由简约转向精细的还不只是因为原来的治理系统发生了变化,也与治理任务的改变有关。在传统时期,基层的任务主要有两个:维护治安和收税。在当时的条件下,维护治安主要是靠地方自治来解决,只有出现比较大的刑事案件才会惊动官府。收税则是由官府的差役和村庄的里长、保长等非正式官僚,依靠地方的文化权力网络,运用人情、面子等资源来完成国家派发的任务。在这个过程中,出现了许多的非正规的行为,数量也不会特别精确,只要大致完成任务即可。每家每户可能都会找出自己的理由以逃避税赋,收税人也会自由掌握相应的额度。在本世纪初的农村税费收取中,这种方式依然存在。
随着农村税费任务的取消,各种惠农政策的落实,治理的方式和手段发生了极大的变化。当前,基层治理所要处理的问题是如何将资源、资金精确地分配下去,将不符合条件的人员甄别出来。这对基层的干部来说是个很大考验。乡村的最大特点就是模糊性,许多的事情要通过长期的互动才能解决,形成了一种亏欠机制。可是,在资源的分配上,更多的是要精确,消除模糊性和黏连性。当然,与此相关的还有随着各项政策的落实,国家深入乡村的程度越来越深,而基层的自主性空间越来越小。这就让基层进行了从取到予的矛盾转换,如何将资源分配下去,基层的经验是不足的。

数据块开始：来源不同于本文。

Lemma t_fill t c : zlen c = page_bytes cfg ->
  T t (Hd t (comp c)) (pwrite_page cfg c)
    (fun b => Hd t (fun w => b = true /\ at_ COMPRESSED PNone (fun w => blob_of c w /\ mem_ w = c) w)).
Proof.
  intros Hl. apply t_pwrite; [auto with page|auto with page|done|]. intros w HI (Hs & Hp & Hb). rewrite Hs. split.
  - split; [done|]. intros [?|[?|?]]; done.
  - split; [done|]. split; [done|]. split; [exact Hb|done].
Qed.

Lemma t_open t c :
  T t (Hd t (at_ COMPRESSED PNone (fun w => blob_of c w /\ mem_ w = c))) (protectPages cfg PRW)
    (fun b => Hd t (fun w => b = true /\ rw COMPRESSED w)).
Proof.
  apply t_protect; [auto with page|auto with page|]. intros w HI (Hs & Hp & [_ Ha] & Hm). split; [|done]. right. by rewrite Hm.
Qed.

Lemma t_pure {A} t (X : Prop) Φ (p : prog PW A) Q : (X -> T t (Hd t Φ) p Q) -> T t (Hd t (fun w => X /\ Φ w)) p Q.
Proof. intros Hx w (HI & Hl & HX & HΦ). by apply Hx. Qed.

(** After an access that always succeeds. *)
Lemma t_bind_true {A} t P (p : prog PW bool) Ψ (q : bool -> prog PW A) Q :
  T t P p (fun b => Hd t (fun w => b = true /\ Ψ w)) -> T t (Hd t Ψ) (q true) Q -> T t P (bind p q) Q.
Proof.
  intros Hp Hq. eapply t_bind; [exact Hp|]. intros b w (HI & Hl & -> & HΨ). by apply Hq.
Qed.

Lemma t_restore t c : zlen c = page_bytes cfg ->
  T t (Hd t (comp c)) (restorePageContents cfg c) (fun b => Hd t (fun w => b = true /\ rw COMPRESSED w)).
Proof.
  intros Hl. unfold restorePageContents. rewrite (kg_selfmem _ DM).
  eapply t_bind_true with (Ψ := rw COMPRESSED).
  - eapply t_bind_true; [by apply t_fill|]. apply t_open.
  - cbn. apply t_return; auto with page.
Qed.

Lemma t_range_self t c : zlen c = page_bytes cfg ->
  T t (Hd t (comp c)) (restoreRange_self cfg (Some c))
    (fun b => if b then Hd t (rw COMPRESSED) else Hd t (comp c)).
Proof.
  intros Hl. unfold restoreRange_self. rewrite (kg_selfmem _ DM). cbn [negb].
  eapply t_bind; [apply t_choice; auto with page|]. intros [|]; cbn [negb].
  2:{ apply t_ret; [apply Held_stable; auto with page|done]. }
  eapply t_bind_true; [by apply t_fill|]. eapply t_bind; [apply t_choice; auto with page|]. intros [|]; cbn [andb].
  - eapply t_conseq; [intros w Hw; exact Hw| |apply t_open]. intros b w (HI & Hl' & -> & Hr). done.
  - apply t_ret; [apply Held_stable; auto with page|]. apply Held_mono. intros w _ (Hs & Hp & Hb & _). done.
Qed.

Lemma t_range_none t : T t (Hd t active) (restoreRange_self cfg None) (fun _ => Hd t active).
Proof.
  unfold restoreRange_self. rewrite (kg_selfmem _ DM). cbn [negb].
  eapply t_bind; [apply t_choice; auto with page|]. intros [|]; cbn [negb]; [|apply t_return; auto with page].
  eapply t_bind; [apply (t_return t true active (fun _ => active)); auto with page|]. intros b.
  eapply t_bind; [apply t_choice; auto with page|]. intros b'. destruct (b && b'); [|apply t_return; auto with page].
  eapply t_conseq; [intros w Hw; exact Hw| |apply (t_protect t PRW active active); auto with page].
  - intros x w (HI & Hl & _ & Ha). by split.
  - intros w HI Ha. split; [right; by apply Icore_agree; [|left]|done].
Qed.

Lemma t_resident t : T t (Hd t active) (makeResidentPageWritable cfg) (fun _ => Hd t active).
Proof.
  unfold makeResidentPageWritable. eapply t_bind; [apply t_choice; auto with page|]. intros near.
  eapply t_bind with (M := fun _ => Hd t active).
  { destruct near; [apply t_range_none|apply t_return; auto with page]. }
  intros [|]; [apply t_return; auto with page|].
  eapply t_bind_true; [apply (t_protect t PRW active active); auto with page|apply t_return; auto with page].
  intros w HI Ha. split; [right; by apply Icore_agree; [|left]|done].
Qed.

(** ** The fault handler *)

Lemma t_m_free t f : T t (Fr t any) (set_m f) (fun _ => Fr t any).
Proof. apply t_silent_free; [by intros w w' _ _|]. by intros w. Qed.

Lemma t_upd_free t f : (forall w, same_core w (f w)) -> T t (Fr t any) (upd f) (fun _ => Fr t any).
Proof. intros Hf. apply t_silent_free; [by intros w w' _ _|done]. Qed.

Lemma t_skip t : T t (Fr t any) (Ret tt) (fun _ => Fr t any).
Proof. by apply t_done. Qed.

Lemma t_notify t ev : T t (Fr t any) (notify ev) (fun _ => Fr t any).
Proof. apply t_upd_free. intros w. destruct (span_ w); [case_if|]; done. Qed.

在此情况下,如何设立治理单元,构建治理体系,选择治理技术就成为了需要探讨的问题。从目前的状况看,基层治理更加强调数字化、信息化、系统化和智能化。在治理系统中,县成为了中重要的集成节点,许多的任务和信息在这里进行转换和下达。在精细化治理的过程中,县成为了重要的主导力量和治理单元。
郡县制作为一种制度性安排,具有强大的生命力,不管是在古代还是当代都发挥了重要作用。随着经济社会的发展,其内涵和意义也在发生变迁,需要进行持续的关注。
*本文为国家社科基金重大项目“构建全民共建共享的社会治理格局研究:聚焦人口流入型地区”(15ZDC028)的阶段性成果。